REQUIREMENT
The records sit below. Return every line in them that holds the word "Hina".

RECORDS FOR THE EXERCISE

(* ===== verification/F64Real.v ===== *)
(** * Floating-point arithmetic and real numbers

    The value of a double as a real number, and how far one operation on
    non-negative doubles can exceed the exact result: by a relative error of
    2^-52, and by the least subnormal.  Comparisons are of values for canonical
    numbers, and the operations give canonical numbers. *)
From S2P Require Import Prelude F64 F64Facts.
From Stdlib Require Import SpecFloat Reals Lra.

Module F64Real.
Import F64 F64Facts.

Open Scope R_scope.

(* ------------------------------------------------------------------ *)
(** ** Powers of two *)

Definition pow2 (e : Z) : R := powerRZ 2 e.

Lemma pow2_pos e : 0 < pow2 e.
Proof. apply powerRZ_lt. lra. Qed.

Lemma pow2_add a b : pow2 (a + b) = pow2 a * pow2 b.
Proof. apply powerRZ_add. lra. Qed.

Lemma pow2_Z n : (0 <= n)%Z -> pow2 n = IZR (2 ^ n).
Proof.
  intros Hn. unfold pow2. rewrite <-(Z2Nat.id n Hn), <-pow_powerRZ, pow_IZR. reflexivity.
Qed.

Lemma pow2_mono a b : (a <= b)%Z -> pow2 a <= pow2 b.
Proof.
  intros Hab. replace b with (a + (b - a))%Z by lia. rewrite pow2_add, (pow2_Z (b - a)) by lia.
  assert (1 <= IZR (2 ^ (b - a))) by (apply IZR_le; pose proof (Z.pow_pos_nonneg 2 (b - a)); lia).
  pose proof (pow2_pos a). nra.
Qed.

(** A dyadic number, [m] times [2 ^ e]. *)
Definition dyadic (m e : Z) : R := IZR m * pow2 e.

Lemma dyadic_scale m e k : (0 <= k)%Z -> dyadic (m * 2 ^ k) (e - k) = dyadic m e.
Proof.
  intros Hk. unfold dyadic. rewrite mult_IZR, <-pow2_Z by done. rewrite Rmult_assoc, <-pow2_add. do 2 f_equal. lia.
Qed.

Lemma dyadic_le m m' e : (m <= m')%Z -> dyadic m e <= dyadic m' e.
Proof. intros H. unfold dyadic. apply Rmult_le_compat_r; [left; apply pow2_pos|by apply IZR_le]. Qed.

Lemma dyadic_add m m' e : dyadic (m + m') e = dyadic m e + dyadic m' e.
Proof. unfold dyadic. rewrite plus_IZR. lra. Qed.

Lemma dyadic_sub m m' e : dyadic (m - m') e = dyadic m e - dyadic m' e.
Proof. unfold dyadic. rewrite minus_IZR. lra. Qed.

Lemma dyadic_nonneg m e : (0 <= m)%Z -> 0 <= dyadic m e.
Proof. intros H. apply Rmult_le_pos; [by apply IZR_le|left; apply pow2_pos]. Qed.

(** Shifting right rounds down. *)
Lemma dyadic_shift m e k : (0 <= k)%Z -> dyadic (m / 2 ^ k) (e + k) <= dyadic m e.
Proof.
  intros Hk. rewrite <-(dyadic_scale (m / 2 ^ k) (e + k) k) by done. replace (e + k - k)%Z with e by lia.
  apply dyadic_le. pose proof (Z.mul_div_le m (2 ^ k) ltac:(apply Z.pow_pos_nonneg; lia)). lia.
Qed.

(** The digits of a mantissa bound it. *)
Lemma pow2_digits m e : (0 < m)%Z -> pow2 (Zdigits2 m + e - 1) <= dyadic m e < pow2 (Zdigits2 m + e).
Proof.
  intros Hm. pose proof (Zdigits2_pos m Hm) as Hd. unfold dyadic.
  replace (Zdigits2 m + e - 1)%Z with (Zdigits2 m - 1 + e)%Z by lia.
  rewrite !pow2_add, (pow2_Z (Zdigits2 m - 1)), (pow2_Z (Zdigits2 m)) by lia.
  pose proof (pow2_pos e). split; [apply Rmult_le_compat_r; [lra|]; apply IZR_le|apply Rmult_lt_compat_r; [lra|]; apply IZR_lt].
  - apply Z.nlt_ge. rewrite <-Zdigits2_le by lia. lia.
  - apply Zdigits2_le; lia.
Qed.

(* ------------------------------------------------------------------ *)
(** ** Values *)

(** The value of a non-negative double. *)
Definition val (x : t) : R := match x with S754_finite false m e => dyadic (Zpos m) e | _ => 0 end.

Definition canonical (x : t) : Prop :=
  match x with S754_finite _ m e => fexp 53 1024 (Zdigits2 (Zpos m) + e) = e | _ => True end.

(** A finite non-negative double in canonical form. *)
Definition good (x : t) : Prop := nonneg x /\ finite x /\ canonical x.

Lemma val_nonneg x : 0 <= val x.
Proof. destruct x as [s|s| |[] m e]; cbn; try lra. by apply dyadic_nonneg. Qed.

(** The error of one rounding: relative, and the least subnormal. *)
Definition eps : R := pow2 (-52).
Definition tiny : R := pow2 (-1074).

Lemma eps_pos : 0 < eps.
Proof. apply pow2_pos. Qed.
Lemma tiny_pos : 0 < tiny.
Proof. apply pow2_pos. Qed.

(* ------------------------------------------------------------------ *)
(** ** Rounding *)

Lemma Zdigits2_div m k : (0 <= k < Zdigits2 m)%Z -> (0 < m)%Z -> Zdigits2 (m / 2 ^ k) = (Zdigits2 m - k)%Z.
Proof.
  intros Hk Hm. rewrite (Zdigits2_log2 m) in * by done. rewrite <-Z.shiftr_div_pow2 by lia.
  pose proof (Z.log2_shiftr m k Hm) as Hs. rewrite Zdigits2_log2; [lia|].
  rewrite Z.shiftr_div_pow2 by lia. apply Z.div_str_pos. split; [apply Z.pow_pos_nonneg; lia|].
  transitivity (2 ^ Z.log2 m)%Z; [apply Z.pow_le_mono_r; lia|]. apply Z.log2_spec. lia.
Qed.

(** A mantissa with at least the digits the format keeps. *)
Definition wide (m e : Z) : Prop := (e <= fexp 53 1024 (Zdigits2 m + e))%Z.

...

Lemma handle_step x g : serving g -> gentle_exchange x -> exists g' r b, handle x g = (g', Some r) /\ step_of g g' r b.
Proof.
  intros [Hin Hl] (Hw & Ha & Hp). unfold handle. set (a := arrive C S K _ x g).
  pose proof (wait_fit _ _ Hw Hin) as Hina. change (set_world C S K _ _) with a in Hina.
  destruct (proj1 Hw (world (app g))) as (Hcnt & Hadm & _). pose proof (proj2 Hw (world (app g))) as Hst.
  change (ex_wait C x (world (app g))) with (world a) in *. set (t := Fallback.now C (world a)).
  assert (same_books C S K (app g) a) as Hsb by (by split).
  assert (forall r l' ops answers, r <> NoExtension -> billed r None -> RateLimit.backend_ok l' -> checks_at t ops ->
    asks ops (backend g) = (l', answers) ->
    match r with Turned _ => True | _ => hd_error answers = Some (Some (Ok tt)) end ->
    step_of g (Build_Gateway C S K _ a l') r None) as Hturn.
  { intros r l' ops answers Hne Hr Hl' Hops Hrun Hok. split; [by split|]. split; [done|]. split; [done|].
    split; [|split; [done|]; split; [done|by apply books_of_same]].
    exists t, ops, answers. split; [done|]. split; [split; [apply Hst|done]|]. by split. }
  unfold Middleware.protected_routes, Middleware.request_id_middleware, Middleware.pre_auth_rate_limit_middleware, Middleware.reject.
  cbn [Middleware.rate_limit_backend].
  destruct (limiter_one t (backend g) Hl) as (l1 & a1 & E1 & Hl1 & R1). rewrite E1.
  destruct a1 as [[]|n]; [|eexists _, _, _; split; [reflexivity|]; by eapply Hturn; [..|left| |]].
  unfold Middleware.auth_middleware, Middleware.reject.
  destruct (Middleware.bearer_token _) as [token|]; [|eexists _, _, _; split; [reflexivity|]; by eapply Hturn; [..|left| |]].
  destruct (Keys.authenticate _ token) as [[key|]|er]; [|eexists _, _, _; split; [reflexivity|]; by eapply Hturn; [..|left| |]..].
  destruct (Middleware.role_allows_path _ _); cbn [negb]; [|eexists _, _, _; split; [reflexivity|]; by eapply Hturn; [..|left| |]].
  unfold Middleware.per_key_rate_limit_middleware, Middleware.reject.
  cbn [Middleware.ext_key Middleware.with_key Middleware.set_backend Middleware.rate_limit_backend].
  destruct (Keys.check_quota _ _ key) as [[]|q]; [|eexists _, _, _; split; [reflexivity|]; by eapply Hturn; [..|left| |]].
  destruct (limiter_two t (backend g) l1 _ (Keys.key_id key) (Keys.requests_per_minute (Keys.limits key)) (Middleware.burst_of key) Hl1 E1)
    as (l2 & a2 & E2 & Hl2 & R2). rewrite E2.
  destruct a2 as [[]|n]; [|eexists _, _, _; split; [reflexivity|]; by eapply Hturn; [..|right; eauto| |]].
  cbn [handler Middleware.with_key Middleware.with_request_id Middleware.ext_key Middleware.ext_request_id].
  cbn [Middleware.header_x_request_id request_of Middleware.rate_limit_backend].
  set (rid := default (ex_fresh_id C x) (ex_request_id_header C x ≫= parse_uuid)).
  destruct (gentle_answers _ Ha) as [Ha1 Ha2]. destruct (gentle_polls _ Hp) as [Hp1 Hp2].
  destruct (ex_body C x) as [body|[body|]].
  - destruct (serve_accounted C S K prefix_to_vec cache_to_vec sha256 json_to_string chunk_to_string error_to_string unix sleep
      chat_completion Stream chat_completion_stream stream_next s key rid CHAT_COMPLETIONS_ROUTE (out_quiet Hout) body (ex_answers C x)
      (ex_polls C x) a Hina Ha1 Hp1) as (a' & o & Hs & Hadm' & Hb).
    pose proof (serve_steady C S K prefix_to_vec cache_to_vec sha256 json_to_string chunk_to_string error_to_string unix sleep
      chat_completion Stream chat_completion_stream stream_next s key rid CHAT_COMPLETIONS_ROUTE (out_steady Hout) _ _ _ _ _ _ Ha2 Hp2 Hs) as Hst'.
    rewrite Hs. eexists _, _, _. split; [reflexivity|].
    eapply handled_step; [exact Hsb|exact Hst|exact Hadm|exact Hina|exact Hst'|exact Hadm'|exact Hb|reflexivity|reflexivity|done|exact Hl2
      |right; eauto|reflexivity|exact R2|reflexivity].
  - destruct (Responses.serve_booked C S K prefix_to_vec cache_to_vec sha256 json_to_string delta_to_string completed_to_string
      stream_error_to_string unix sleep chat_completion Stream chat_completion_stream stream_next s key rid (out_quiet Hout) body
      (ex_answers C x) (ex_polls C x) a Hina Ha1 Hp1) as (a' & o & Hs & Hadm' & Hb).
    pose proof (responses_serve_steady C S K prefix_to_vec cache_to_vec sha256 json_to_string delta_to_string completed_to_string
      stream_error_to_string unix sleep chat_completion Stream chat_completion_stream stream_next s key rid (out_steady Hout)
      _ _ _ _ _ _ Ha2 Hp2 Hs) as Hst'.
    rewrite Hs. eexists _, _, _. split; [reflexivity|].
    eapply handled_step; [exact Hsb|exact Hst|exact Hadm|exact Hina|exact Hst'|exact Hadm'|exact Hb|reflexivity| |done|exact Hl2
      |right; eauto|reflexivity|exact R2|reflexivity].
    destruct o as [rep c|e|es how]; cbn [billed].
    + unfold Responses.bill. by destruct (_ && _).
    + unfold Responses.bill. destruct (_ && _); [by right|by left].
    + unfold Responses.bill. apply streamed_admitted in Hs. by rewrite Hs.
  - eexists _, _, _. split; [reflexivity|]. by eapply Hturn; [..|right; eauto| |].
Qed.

--

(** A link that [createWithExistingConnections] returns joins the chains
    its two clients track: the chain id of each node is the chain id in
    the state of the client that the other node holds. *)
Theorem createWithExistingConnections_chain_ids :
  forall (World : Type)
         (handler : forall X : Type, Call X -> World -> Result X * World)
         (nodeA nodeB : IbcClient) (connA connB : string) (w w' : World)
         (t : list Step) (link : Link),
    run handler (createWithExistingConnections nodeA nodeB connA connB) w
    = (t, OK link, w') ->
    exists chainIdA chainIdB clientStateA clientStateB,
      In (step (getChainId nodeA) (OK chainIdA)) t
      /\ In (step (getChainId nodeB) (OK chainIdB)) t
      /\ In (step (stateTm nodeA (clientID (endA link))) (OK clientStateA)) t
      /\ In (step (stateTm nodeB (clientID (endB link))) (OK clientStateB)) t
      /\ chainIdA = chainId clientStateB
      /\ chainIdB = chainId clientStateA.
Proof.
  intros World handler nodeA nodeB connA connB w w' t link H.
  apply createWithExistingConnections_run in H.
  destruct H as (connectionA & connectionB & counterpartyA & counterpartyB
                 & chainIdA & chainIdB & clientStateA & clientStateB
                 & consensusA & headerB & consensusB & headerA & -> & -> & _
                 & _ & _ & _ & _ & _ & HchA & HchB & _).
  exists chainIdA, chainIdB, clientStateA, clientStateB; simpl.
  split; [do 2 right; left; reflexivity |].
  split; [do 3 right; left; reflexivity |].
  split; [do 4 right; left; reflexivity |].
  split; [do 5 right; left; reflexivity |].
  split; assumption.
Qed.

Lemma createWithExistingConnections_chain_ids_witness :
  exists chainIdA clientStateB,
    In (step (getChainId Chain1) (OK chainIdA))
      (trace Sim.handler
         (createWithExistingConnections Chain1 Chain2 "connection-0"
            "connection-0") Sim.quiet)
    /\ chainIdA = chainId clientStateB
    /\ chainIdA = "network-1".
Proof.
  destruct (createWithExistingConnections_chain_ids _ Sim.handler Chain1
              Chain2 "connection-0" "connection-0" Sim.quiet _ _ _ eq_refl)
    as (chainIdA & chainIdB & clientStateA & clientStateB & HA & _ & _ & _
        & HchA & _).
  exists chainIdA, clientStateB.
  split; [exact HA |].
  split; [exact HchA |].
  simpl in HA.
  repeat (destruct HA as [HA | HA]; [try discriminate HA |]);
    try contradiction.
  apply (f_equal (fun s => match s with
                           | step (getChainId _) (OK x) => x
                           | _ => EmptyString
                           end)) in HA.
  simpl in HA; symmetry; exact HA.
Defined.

TASK OUTPUT
  pose proof (wait_fit _ _ Hw Hin) as Hina. change (set_world C S K _ _) with a in Hina.
      (ex_polls C x) a Hina Ha1 Hp1) as (a' & o & Hs & Hadm' & Hb).
    eapply handled_step; [exact Hsb|exact Hst|exact Hadm|exact Hina|exact Hst'|exact Hadm'|exact Hb|reflexivity|reflexivity|done|exact Hl2
      (ex_answers C x) (ex_polls C x) a Hina Ha1 Hp1) as (a' & o & Hs & Hadm' & Hb).
    eapply handled_step; [exact Hsb|exact Hst|exact Hadm|exact Hina|exact Hst'|exact Hadm'|exact Hb|reflexivity| |done|exact Hl2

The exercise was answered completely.